Manual regression testing
Any form of manual testing following a script should be avoided wherever possible (and it’s nearly always possible!). Manual regression testing should always be considered technical debt; it exists because the team failed to adequately create automated tests in any other form at the time. At the end of every iteration, any new feature that does not have automated tests will have to be retested manually at the end of every future iteration until automated tests are added, which can cripple a team’s ability to deliver. It is the whole team’s responsibility to always think of the future health of the project and the consequences of every decision they make on a day to day basis, and allowing a buildup of low-value high-cost time-draining activities is in nobody’s interest!
User feedback
User feedback is a little different than the others in that it can be highly subjective, but that doesn’t make it any less valuable.

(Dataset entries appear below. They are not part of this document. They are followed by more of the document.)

Lemma lead_ws_take n s : lead_ws (str_take n s) = true → lead_ws s = true.
Proof.
  intros H. destruct (lead_ws s) eqn:E; [done|]. rewrite <- (str_take_drop n s) in E. apply lead_ws_prefix in E. congruence.
Qed.

Lemma snippet_some text anchor q max_len :
  well_split text → plain_spaces text → is_Some (extract_session_search_snippet text anchor q max_len).
Proof.
  intros [H0 Hsplit] Hplain. unfold extract_session_search_snippet. destruct anchor as [pos|]; [|by eexists].
  assert (is_char_boundary text 0 = true) as Hz by (rewrite boundary_inside; cbn [str_drop]; by rewrite H0).
  destruct (floor_spec text (pos - max_len / 2) Hz) as [Hs1 Hs2]. set (start := floor_char_boundary text _) in *.
  destruct (ceil_spec text (min (pos + focus_len q + max_len / 2) (String.length text))) as [He1 He2]. set (end_ := ceil_char_boundary text _) in *.
  assert (start ≤ end_) as Hse by lia.
  rewrite (slice_some text 0 start) by (done || lia). rewrite (slice_some text end_ (String.length text)) by (done || lia || by apply boundary_end).
  cbn [str_drop]. rewrite Nat.sub_0_r.
  set (start' := match rfind_ws _ with Some p => p + 1 | None => start end). set (end' := match find_ws _ with Some p => end_ + p | None => end_ end).
  assert (start' ≤ start ∧ is_char_boundary text start' = true) as [Ha Hb].
  { unfold start'. destruct (rfind_ws _) as [p|] eqn:E; [|by split]. apply rfind_ws_spec in E as [E1 E2]. rewrite str_length_take in E1 by lia. split; [lia|].
    rewrite str_drop_take in E2. apply lead_ws_take in E2. destruct (Hplain p E2) as (c & rest & Ec & Hc).
    rewrite boundary_inside, <- (str_drop_drop 1 p), Ec. cbn. by rewrite (Hsplit p c rest Ec Hc). }
  assert (end_ ≤ end' ≤ String.length text ∧ is_char_boundary text end' = true) as [Hc Hd].
  { unfold end'. destruct (find_ws _) as [p|] eqn:E; [|by split; [lia|]]. apply find_ws_spec in E as [E1 E2].
    rewrite str_length_take in E1 by (rewrite str_length_drop; lia). split; [lia|]. rewrite str_drop_take, str_drop_drop in E2. apply lead_ws_take in E2.
    by rewrite boundary_inside, (ws_begins _ E2). }
  rewrite slice_some by (done || lia). by eexists.
Qed.

(** ** Fences *)

Lemma longest_run_mono c best cur s : best ≤ longest_run c best cur s.
Proof. revert best cur. induction s as [|d s IH]; intros best cur; cbn; [lia|]. destruct (Ascii.eqb d c); [|apply IH]. pose proof (IH (max best (S cur)) (S cur)). lia. Qed.

Lemma longest_run_repeat c k best cur s : 0 < k → cur + k ≤ longest_run c best cur (repeat_char c k +:+ s).
Proof.
  intros Hk. revert best cur. induction k as [|k IH]; intros best cur; [lia|]. cbn. rewrite Ascii.eqb_refl. destruct k as [|k].
  - pose proof (longest_run_mono c (max best (S cur)) (S cur) s). cbn. lia.
  - pose proof (IH ltac:(lia) (max best (S cur)) (S cur)). lia.
Qed.

Lemma longest_run_inside c k best cur a s : 0 < k → k ≤ longest_run c best cur (a +:+ repeat_char c k +:+ s).
Proof.
  intros Hk. revert best cur. induction a as [|d a IH]; intros best cur.
  - pose proof (longest_run_repeat c k best cur s Hk). cbn. lia.
  - cbn. destruct (Ascii.eqb d c); apply IH.
Qed.

(** ** The first pass misses nothing *)

Lemma forallb_suffix f a b : string_forallb f (a +:+ b) = true → string_forallb f b = true.
Proof. rewrite string_forallb_app. by intros [_ H]%andb_true_iff. Qed.
Lemma forallb_prefix f a b : string_forallb f (a +:+ b) = true → string_forallb f a = true.
Proof. rewrite string_forallb_app. by intros [H _]%andb_true_iff. Qed.

Lemma trim_start_suffix s : ∃ p, s = p +:+ trim_start s.
Proof.
  induction s as [s IH] using str_size_ind. destruct s as [|a s]; [by exists ""|]. cbn [trim_start]. case_match.
  { destruct (IH s) as [q Hq]; [simpl; lia|]. exists (String a q). by rewrite Hq at 1. }
  destruct s as [|b s]; [by exists ""|]. case_match.
  { destruct (IH s) as [q Hq]; [simpl; lia|]. exists (String a (String b q)). by rewrite Hq at 1. }
  destruct s as [|c s]; [by exists ""|]. case_match; [|by exists ""].
  destruct (IH s) as [q Hq]; [simpl; lia|]. exists (String a (String b (String c q))). by rewrite Hq at 1.
Qed.

Lemma ascii_trim s : is_ascii s = true → is_ascii (trim s) = true.
Proof.
  unfold is_ascii, trim. intros H. destruct (trim_start_suffix s) as [p Hp], (trim_end_prefix (trim_start s)) as [q Hq].
  apply (forallb_prefix _ _ q). rewrite <- Hq. apply (forallb_suffix _ p). by rewrite <- Hp.
Qed.

Lemma ascii_lower s : is_ascii s = true → is_ascii (to_ascii_lowercase s) = true.
Proof.
  unfold is_ascii. induction s as [|c s IH]; [done|]. cbn. intros [Hc Hs]%andb_true_iff. rewrite IH by done.
  revert Hc. by destruct c as [[] [] [] [] [] [] [] []].
Qed.

Lemma chars_ascii s : is_ascii s = true → Forall (λ c, is_ascii c = true) (chars s).
Proof.
  unfold is_ascii. induction s as [|c s IH]; [done|]. cbn [chars string_forallb]. intros [Hc Hs]%andb_true_iff. specialize (IH Hs).
  destruct (chars s) as [|d ds]; [repeat constructor; cbn; by rewrite Hc|]. apply Forall_cons in IH as [Hd Hds].
  repeat case_match; repeat constructor; try done; cbn; rewrite Hc; done.
Qed.

Lemma split_words_ascii wide word cs :
  is_ascii word = true → Forall (λ c, is_ascii c = true) cs → Forall (λ w, is_ascii w = true) (split_words wide word cs).
Proof.
  intros Hw Hcs. revert word Hw. induction Hcs as [|c cs Hc _ IH]; intros word Hw; cbn; [by constructor|]. case_match.
  - apply IH. unfold is_ascii. rewrite string_forallb_app. by apply andb_true_iff.
  - constructor; [done|]. by apply IH.
Qed.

This one will probably need some involvement from the business; perhaps a closed beta program with customers that are friendly, or workshops with super-users. Many products offer things like an early access program, where people can choose to use a product that they know isn’t 100% production ready yet, and can give feedback. The value for the user in these schemes is that they might get access to a shiny new feature sooner, or be able to influence the development process with their ideas. For the organization, managed properly, this can be great – it gives an opportunity to refine the product based on what people who will actually use it (or not!) are saying. One of the main points of agile delivery is to get and act on feedback as early as possible, rather than build up a big deferred release with high investment that might not be well-received.
Techniques such as A-B testing, where some users get a different version to others, are a more advanced form of using feedback. The point here is that the user doesn’t know they are an A or an B, but by collecting statistics about usage, the business can measure which is more effective. This can often apply to more subtle differences; for example the business might try a different logo or different description, and measure whether more people buy with this version.
Performance and other non-functional testing
Often overlooked, performance testing and other non-functional testing such as reliability or resilience testing should be considered early in a project’s lifecycle. They are often the most expensive tests to write, maintain and execute, and are highly specialized. The danger is that sometimes a team will only resort to these tests when they already have a problem; it is much better to write a simple test harness early on, and to run it on a fairly regular basis, to detect the point at which a problem starts to develop. There are often a finite set of inputs into a system – HTTP requests, messages on a queue or similar – and simulating these with a high volume is normally a good starting point.